■ **What the task requires**
Every line that contains the word "areReferenceEqual" should be copied from the records below.

(Stored data entries)
[Start of section]

(** * json-diff3: the sequence differ and the three-way merge of indices

  A shallow embedding of [src/node-diff3.ts] (ranges, index records,
  [diffIndicesString], [diffIndicesArray], [diffIndices],
  [diff3MergeIndices]) and, further down, of the structural merge
  [diff3] as the specification describes it.

  JavaScript numbers that the program uses as indices and lengths are
  integers here ([Z]); no operation of the program leaves the range in
  which a double is exact. *)

From Stdlib Require Import ZArith List Bool Lia String Ascii PeanoNat.
From Stdlib Require Import DecimalString.
From Stdlib Require Import Permutation Sorted.
Import ListNotations.
Open Scope Z_scope.

(** ** Ranges and index records *)

(** [interface Range { location: number; length: number }] *)
Record Range : Type := makeRange { location : Z; length : Z }.

Definition upperBound (r : Range) : Z := location r + length r.

(** [Index = ConflictIndex | OkIndexA | OkIndexB]; a field of type
  [number | undefined] is an [option]. *)
Inductive Index : Type :=
| conflict (aRange oRange bRange : Range)
| okA (len : Z) (aIndex : Z) (oIndex bIndex : option Z)
| okB (len : Z) (aIndex oIndex : option Z) (bIndex : Z).

(** [interface DiffIndicesResult { a: Range; b: Range }] *)
Module DiffIndicesResult.
Record t : Type := make { a : Range; b : Range }.
End DiffIndicesResult.

(** The tags of the tuples [fastDiff] returns. *)
Inductive DiffOp : Type := EQUAL | INSERT | DELETE.

(** [side: 'a' | 'b'] *)
Inductive Side : Type := SideA | SideB.

Definition Side_eqb (s t : Side) : bool :=
  match s, t with
  | SideA, SideA | SideB, SideB => true
  | _, _ => false
  end.

(** The local [interface Hunk] of [diff3MergeIndices]. *)
Record Hunk : Type := mkHunk { side : Side; oRange : Range; sideRange : Range }.

(** The length of a sequence as the program reads it ([x.length]). *)
Definition zlen {A : Type} (xs : list A) : Z := Z.of_nat (List.length xs).

(** ** The program, over an arbitrary element type *)

Section Program.

(** The elements of the sequences; [undefined] is what an access out of
    range yields. *)
Variable T : Type.
Variable undefined : T.

(** [areReferenceEqual]: JavaScript's [===] on elements.  Nothing is
    assumed about it (it is not reflexive at [NaN]). *)
Variable areReferenceEqual : T -> T -> bool.

(** The two external differs.  [fastDiff] returns tagged pieces of
    text; [diff_core i N j M eq] yields quadruples
    [[aStart, aEnd, bStart, bEnd]]. *)
Variable fastDiff : list T -> list T -> list (DiffOp * list T).
Variable diff_core :
  Z -> Z -> Z -> Z -> (Z -> Z -> bool) -> list (Z * Z * Z * Z).

(** An [ArrayLike<T>] is a primitive string (its elements are its
    one-character substrings) or an object with an identity. *)
Inductive ArrayLike : Type :=
| StringSeq (chars : list T)
| ArraySeq (ref : positive) (items : list T).

Definition elems (s : ArrayLike) : list T :=
  match s with
  | StringSeq chars => chars
  | ArraySeq _ items => items
  end.

(** [xs[i]] *)
Definition get (xs : list T) (i : Z) : T :=
  if i <? 0 then undefined else nth (Z.to_nat i) xs undefined.

Fixpoint sameChars (xs ys : list T) : bool :=
  match xs, ys with
  | [], [] => true
  | x :: xs', y :: ys' => areReferenceEqual x y && sameChars xs' ys'
  | _, _ => false
  end.

(** [a === b] on sequences: strings compare by content, objects by
    identity, and a string is never an object. *)
Definition identical (a b : ArrayLike) : bool :=
  match a, b with
  | StringSeq s, StringSeq t => sameChars s t
  | ArraySeq r _, ArraySeq r' _ => Pos.eqb r r'
  | _, _ => false
  end.

(** *** [diffIndicesString] *)

Record StringScan : Type := mkScan {
  aIndex : Z; bIndex : Z; lastA : Z; lastB : Z;
  scanned : list DiffIndicesResult.t
}.

Definition flush (st : StringScan) : StringScan :=
  if (aIndex st >? lastA st) || (bIndex st >? lastB st) then
    mkScan (aIndex st) (bIndex st) (lastA st) (lastB st)
      (scanned st ++
         [DiffIndicesResult.make
            (makeRange (lastA st) (aIndex st - lastA st))
            (makeRange (lastB st) (bIndex st - lastB st))])
  else st.

Definition scanPiece (st : StringScan) (piece : DiffOp * list T)
  : StringScan :=
  let '(type, str) := piece in
  match type with
  | EQUAL =>
      let st := flush st in
      let aIndex' := aIndex st + zlen str in
      let bIndex' := bIndex st + zlen str in
      mkScan aIndex' bIndex' aIndex' bIndex' (scanned st)
  | INSERT =>
      mkScan (aIndex st) (bIndex st + zlen str) (lastA st) (lastB st)
        (scanned st)
  | DELETE =>
      mkScan (aIndex st + zlen str) (bIndex st) (lastA st) (lastB st)
        (scanned st)
  end.

Definition diffIndicesString (a b : list T) : list DiffIndicesResult.t :=
  scanned (flush (fold_left scanPiece (fastDiff a b) (mkScan 0 0 0 0 []))).

(** *** [diffIndicesArray] *)

(** The first [while]: [fuel] bounds the number of iterations, and
    [zlen a] of them are always enough. *)
Fixpoint commonPrefix (areEqual : T -> T -> bool) (a b : list T)
  (fuel : nat) (offset : Z) : Z :=
  match fuel with
  | O => offset
  | S fuel' =>
      if (offset <? zlen a) && (offset <? zlen b)
         && areEqual (get a offset) (get b offset)
      then commonPrefix areEqual a b fuel' (offset + 1)
      else offset
  end.

(** The second [while], on the pair [(aLength, bLength)]. *)
Fixpoint commonSuffix (areEqual : T -> T -> bool) (a b : list T)
  (offset : Z) (fuel : nat) (aLength bLength : Z) : Z * Z :=
  match fuel with
  | O => (aLength, bLength)
  | S fuel' =>
      if (aLength >? offset) && (bLength >? offset) then
        if negb (areEqual (get a (aLength - 1)) (get b (bLength - 1)))
        then (aLength, bLength)
        else commonSuffix areEqual a b offset fuel' (aLength - 1)
               (bLength - 1)
      else (aLength, bLength)
  end.

Definition pushQuad (q : Z * Z * Z * Z) : DiffIndicesResult.t :=
  let '(aStart, aEnd, bStart, bEnd) := q in
  DiffIndicesResult.make (makeRange aStart (aEnd - aStart))
    (makeRange bStart (bEnd - bStart)).

Definition diffIndicesArray (a b : ArrayLike)
  (areEqual : T -> T -> bool) : list DiffIndicesResult.t :=
  if identical a b then []
  else
    let xs := elems a in
    let ys := elems b in
    let offset := commonPrefix areEqual xs ys (List.length xs) 0 in
    if (offset =? zlen xs) && (offset =? zlen ys) then []
    else
      let '(aLength, bLength) :=
        commonSuffix areEqual xs ys offset (List.length xs)
          (zlen xs) (zlen ys) in
      map pushQuad
        (diff_core offset (aLength - offset) offset (bLength - offset)
           (fun i j => areEqual (get xs i) (get ys j))).

(** *** [diffIndices] *)

Definition diffIndices (a b : ArrayLike) : list DiffIndicesResult.t :=
  match a, b with
  | StringSeq s, StringSeq t => diffIndicesString s t
  | _, _ => diffIndicesArray a b areReferenceEqual
  end.

(** *** [diff3MergeIndices] *)

(** [addHunk] builds the hunk that the source pushes onto [hunks]. *)
Definition addHunk (h : DiffIndicesResult.t) (side : Side) : Hunk :=
  mkHunk side (DiffIndicesResult.a h) (DiffIndicesResult.b h).

(** [hunks.sort((x, y) => x.oRange.location - y.oRange.location)]: the
    sort of an array is stable, so the result is the stable sort by the
    base location, written here as an insertion sort. *)
Fixpoint insertHunk (x : Hunk) (l : list Hunk) : list Hunk :=
  match l with
  | [] => [x]
  | y :: l' =>
      if location (oRange x) <=? location (oRange y) then x :: y :: l'
      else y :: insertHunk x l'
  end.

Definition sortHunks (l : list Hunk) : list Hunk :=
  fold_right insertHunk [] l.

(** The variables the sweep updates: [result], [oOffset], [aOffset],
    [bOffset]. *)
Record MergeState : Type := mkState {
  result : list Index; oOffset : Z; aOffset : Z; bOffset : Z
}.

Definition push (st : MergeState) (i : Index) : MergeState :=
  mkState (result st ++ [i]) (oOffset st) (aOffset st) (bOffset st).

Definition copyCommon (targetOffset : Z) (st : MergeState) : MergeState :=
  let delta := targetOffset - oOffset st in
  if delta >? 0 then
    let st' :=
      push st (okA delta (aOffset st) (Some (oOffset st))
                 (Some (bOffset st))) in
    mkState (result st') (oOffset st + delta) (aOffset st + delta)
      (bOffset st + delta)
  else st.
(** * beancount: positions, lots and the summarization engine

    A shallow embedding of [beancount/core/position.py] together with the
    parts of the ledger core its callers rely on, and the properties the
    design document states about them.

    Layout of the development:
    - [Regex]: a backtracking matcher for the patterns of [re.match];
    - [number], [amount]: decimal numbers with the rounding of Python's
      decimal context, and the amount primitives used by [position.py];
    - [Lot], [Position] and the methods of [Position], first on values,
      then ([Heap]) on objects that live in a store and can be aliased;
    - [Parser]: [Position.from_string];
    - [Summarize]: inventories and the summarization engine;
    - the properties, in the second half of the file. *)

From Stdlib Require Import ZArith QArith Qcanon Qpower Qround Lia Bool.
From Stdlib Require Import Strings.String Strings.Ascii.
From stdpp Require Import base option list strings gmap sorting pretty.

Local Open Scope string_scope.
Local Open Scope Z_scope.
Local Open Scope list_scope.

(** ** Exceptions and fallible results *)

(** The Python exception classes that the modelled code can raise.  The
    last constructor is not one of them: it stands for a reference that is
    not in the store, which no Python program can forge. *)
Inductive exn : Type :=
| ValueError (msg : string)        (* raise ValueError(msg) *)
| AssertionError (msg : string)    (* a failed assert statement *)
| DivisionByZero                   (* decimal.DivisionByZero: x / 0, x <> 0 *)
| InvalidOperation                 (* decimal.InvalidOperation: 0 / 0, or a
                                      text that spells no number *)
| NoSuchObject.

(** A computation either returns a value or raises. *)
Inductive result (A : Type) : Type :=
| Ok (a : A)
| Raise (e : exn).
Arguments Ok {A} a.
Arguments Raise {A} e.

(** Sequencing propagates the first exception ([x ← m; k] below). *)
Global Instance result_ret : MRet result := fun A a => Ok a.
Global Instance result_bind : MBind result := fun A B f m =>
  match m with
  | Ok a => f a
  | Raise e => Raise e
  end.

Definition is_ok {A : Type} (m : result A) : bool :=
  match m with Ok _ => true | Raise _ => false end.

(** [raises_ValueError m]: the call ended in a [ValueError]. *)
Definition raises_ValueError {A : Type} (m : result A) : Prop :=
  exists msg, m = Raise (ValueError msg).

(** ** Regular expressions, as [re.match] runs them *)

Module Regex.

(** The fragment of Python's pattern language that [position.py] uses.
    Repetition is greedy and alternatives are tried left to right, with
    backtracking. *)
Inductive regex : Type :=
| Eps                               (* the empty pattern *)
| Class (c : ascii -> bool)         (* one character of a class *)
| Cat (r1 r2 : regex)               (* r1 r2 *)
| Or (r1 r2 : regex)                (* r1 | r2, r1 first *)
| Star (r : regex)                  (* r*, greedy *)
| Group (i : nat) (r : regex)       (* ( r ), capturing group number i *)
| Eos.                              (* $ *)

(** [r?], [r+] and [r{0,n}], all greedy. *)
Definition Opt (r : regex) : regex := Or r Eps.
Definition Plus (r : regex) : regex := Cat r (Star r).
Fixpoint Upto (n : nat) (r : regex) : regex :=
  match n with
  | O => Eps
  | S n' => Opt (Cat r (Upto n' r))
  end.

(** A sequence of patterns. *)
Fixpoint seq (rs : list regex) : regex :=
  match rs with
  | [] => Eps
  | r :: rs' => Cat r (seq rs')
  end.

(** A literal character and a literal set of characters. *)
Definition Chr (a : ascii) : regex := Class (Ascii.eqb a).
Definition one_of (set : string) (a : ascii) : bool :=
  existsb (Ascii.eqb a) (list_ascii_of_string set).
Definition none_of (set : string) (a : ascii) : bool := negb (one_of set a).

Definition code (a : ascii) : N := N_of_ascii a.
Definition in_range (lo hi : ascii) (a : ascii) : bool :=
  (code lo <=? code a)%N && (code a <=? code hi)%N.

(** [\d] (within Latin-1, the ASCII digits). *)
Definition is_digit : ascii -> bool := in_range "0" "9".
Definition is_upper : ascii -> bool := in_range "A" "Z".

(** [\s] and [str.isspace]: tab to carriage return, the four separators
    0x1c-0x1f, the space, and in Latin-1 also 0x85 and 0xa0. *)
Definition is_space (a : ascii) : bool :=
  let n := code a in
  ((9 <=? n) && (n <=? 13) || (28 <=? n) && (n <=? 32) ||
   (n =? 133) || (n =? 160))%N.

(** The groups captured so far, most recent first. *)
Definition groups : Type := list (nat * string).

Definition group (i : nat) (g : groups) : option string :=
  snd <$> List.find (fun b => Nat.eqb (fst b) i) g.

(** What a successful match consumed, given the text before and after. *)
Definition consumed (before after : string) : string :=
  substring 0 (String.length before - String.length after) before.

Definition cont : Type := string -> groups -> option groups.

(** Iterations of a starred pattern: take one more if it consumes
    something and the rest then matches, else stop here. *)
Fixpoint star_iter (step : string -> groups -> cont -> option groups)
    (fuel : nat) (s : string) (g : groups) (k : cont) : option groups :=
  match fuel with
  | O => k s g
  | S fuel' =>
      match step s g (fun s' g' =>
                        if (String.length s' <? String.length s)%nat
                        then star_iter step fuel' s' g' k
                        else None) with
      | Some m => Some m
      | None => k s g
      end
  end.

(** [run r s g k]: match [r] at the start of [s], then continue with [k]
    on the rest; [None] when every alternative fails. *)
Fixpoint run (r : regex) (s : string) (g : groups) (k : cont)
    {struct r} : option groups :=
  match r with
  | Eps => k s g
  | Class c =>
      match s with
      | String a s' => if c a then k s' g else None
      | EmptyString => None
      end
  | Cat r1 r2 => run r1 s g (fun s' g' => run r2 s' g' k)
  | Or r1 r2 =>
      match run r1 s g k with
      | Some m => Some m
      | None => run r2 s g k
      end
  | Star r1 => star_iter (run r1) (String.length s) s g k
  | Group i r1 => run r1 s g (fun s' g' => k s' ((i, consumed s s') :: g'))
  | Eos =>
      match s with
      | EmptyString => k s g
      | String a EmptyString => if Ascii.eqb a "010" then k s g else None
      | _ => None
      end
  end.

(** [re.match(r, s)]: anchored at the start, not at the end. *)
Definition re_match (r : regex) (s : string) : option groups :=
  run r s [] (fun _ g => Some g).

(** [re.split('[...]', s)] for a one-character class. *)
Fixpoint split_on (sep : ascii -> bool) (s : string) : list string :=
  match s with
  | EmptyString => [EmptyString]
  | String a s' =>
      if sep a then EmptyString :: split_on sep s'
      else match split_on sep s' with
           | [] => [String a EmptyString]
           | w :: ws => String a w :: ws
           end
  end.

(** [str.strip()]. *)
Fixpoint lstrip (s : string) : string :=
  match s with
  | String a s' => if is_space a then lstrip s' else s
  | EmptyString => EmptyString
  end.

Fixpoint rstrip (s : string) : string :=
  match s with
  | EmptyString => EmptyString
  | String a s' =>
      match rstrip s' with
      | EmptyString => if is_space a then EmptyString else String a EmptyString
      | t => String a t
      end
  end.

Definition strip (s : string) : string := rstrip (lstrip s).

End Regex.

(** ** Decimal numbers: decimal.Decimal and beancount.core.number *)

Module number.

(** [Decimal] is Python's [decimal.Decimal], which [beancount.core.number]
    hands on: a decimal floating-point number, that is a sign, a coefficient
    of any length and an exponent.  [==], [<] and the truth value look at
    the value only, so a number is embedded as its value, a canonical
    rational, on which [==] is Leibniz equality; the exponent, which only
    printing shows, is dropped.  A literal and [Decimal(x)] are exact,
    whatever their length.  An arithmetic operation computes the exact
    result and rounds it to the precision of the context: 28 significant
    digits, a tie going to the even digit (the default context, which the
    code never changes).  The exponent range of the context (results at or
    beyond 10^1000000 overflow) and the special values (infinities, NaNs)
    are not modelled. *)
Abbreviation Decimal := Qc.

(** Modelled from the spec: [beancount/core/number.py] is not part of the
    sources at hand; [ZERO] is the decimal zero. *)
Definition ZERO : Decimal := 0%Qc.

(** [a == b] on numbers. *)
Definition eqb (a b : Decimal) : bool := bool_decide (a = b).

(** [a < b] on numbers. *)
Definition ltb (a b : Decimal) : bool := bool_decide (a < b)%Qc.

(** Truth value of a number: [bool(x)] is [x != 0]. *)
Definition truthy (a : Decimal) : bool := negb (eqb a ZERO).

(** *** The rounding of the context *)

(** [getcontext().prec] *)
Definition PREC : Z := 28.

Definition ten : Q := inject_Z 10.

(** The number of decimal digits of a positive integer. *)
Fixpoint digits_upto (fuel : nat) (n : Z) : Z :=
  match fuel with
  | O => 1
  | S fuel' => if n <? 10 then 1 else 1 + digits_upto fuel' (n / 10)
  end.

Definition ndigits (n : Z) : Z := digits_upto (Z.to_nat (Z.log2 n)) n.

(** The exponent of the leading digit of a positive number: the [e] with
    [10^e <= x < 10^(e+1)]. *)
Definition adjusted (x : Q) : Z :=
  let e := ndigits (Qnum x) - ndigits (Zpos (Qden x)) in
  if Qle_bool (ten ^ e) x then e else e - 1.

(** [ROUND_HALF_EVEN] to an integer, for a number that is not negative. *)
Definition half_even (y : Q) : Z :=
  let f := Qfloor y in
  match (y - inject_Z f ?= 1 # 2)%Q with
  | Lt => f
  | Gt => f + 1
  | Eq => if Z.even f then f else f + 1
  end.

(** A positive number cut to [PREC] significant digits: the digits from
    the leading one down to exponent [s] are kept, the rest is rounded
    away. *)
Definition quantize (x : Q) : Q :=
  let s := adjusted x - (PREC - 1) in
  (inject_Z (half_even (x * ten ^ (- s))) * ten ^ s)%Q.

(** What the context does to the exact result of an operation: the sign is
    kept and the magnitude rounded. *)
Definition round (x : Decimal) : Decimal :=
  match (x ?= 0)%Qc with
  | Eq => x
  | Gt => Q2Qc (quantize x)
  | Lt => (- Q2Qc (quantize (- this x)))%Qc
  end.

(** [- a], [a + b], [a * b] *)
Definition neg (a : Decimal) : Decimal := round (- a)%Qc.
Definition add (a b : Decimal) : Decimal := round (a + b)%Qc.
Definition mul (a b : Decimal) : Decimal := round (a * b)%Qc.

(** [a / b] raises when the divisor is zero. *)
Definition div (a b : Decimal) : result Decimal :=
  if eqb b ZERO then
    if eqb a ZERO then Raise InvalidOperation else Raise DivisionByZero
  else Ok (round (a / b)%Qc).

(** *** Reading numbers *)

(** [NUMBER_RE] and [D] are not part of the sources at hand either.  The
    parser of positions takes them as parameters; the definitions below are
    the instance it is run with on examples.  The pattern: an optional sign,
    spaces, digits with thousands separators, an optional fraction, every
    part of which may be missing. *)
Definition NUMBER_RE : Regex.regex :=
  Regex.seq [Regex.Opt (Regex.Class (Regex.one_of "+-"));
             Regex.Star (Regex.Class Regex.is_space);
             Regex.Star (Regex.Class (fun a => Regex.is_digit a || Regex.one_of "," a));
             Regex.Opt (Regex.Cat (Regex.Chr ".") (Regex.Star (Regex.Class Regex.is_digit)))].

[End of section]

■ **Task answer**
(** [areReferenceEqual]: JavaScript's [===] on elements.  Nothing is
Variable areReferenceEqual : T -> T -> bool.
  | x :: xs', y :: ys' => areReferenceEqual x y && sameChars xs' ys'
  | _, _ => diffIndicesArray a b areReferenceEqual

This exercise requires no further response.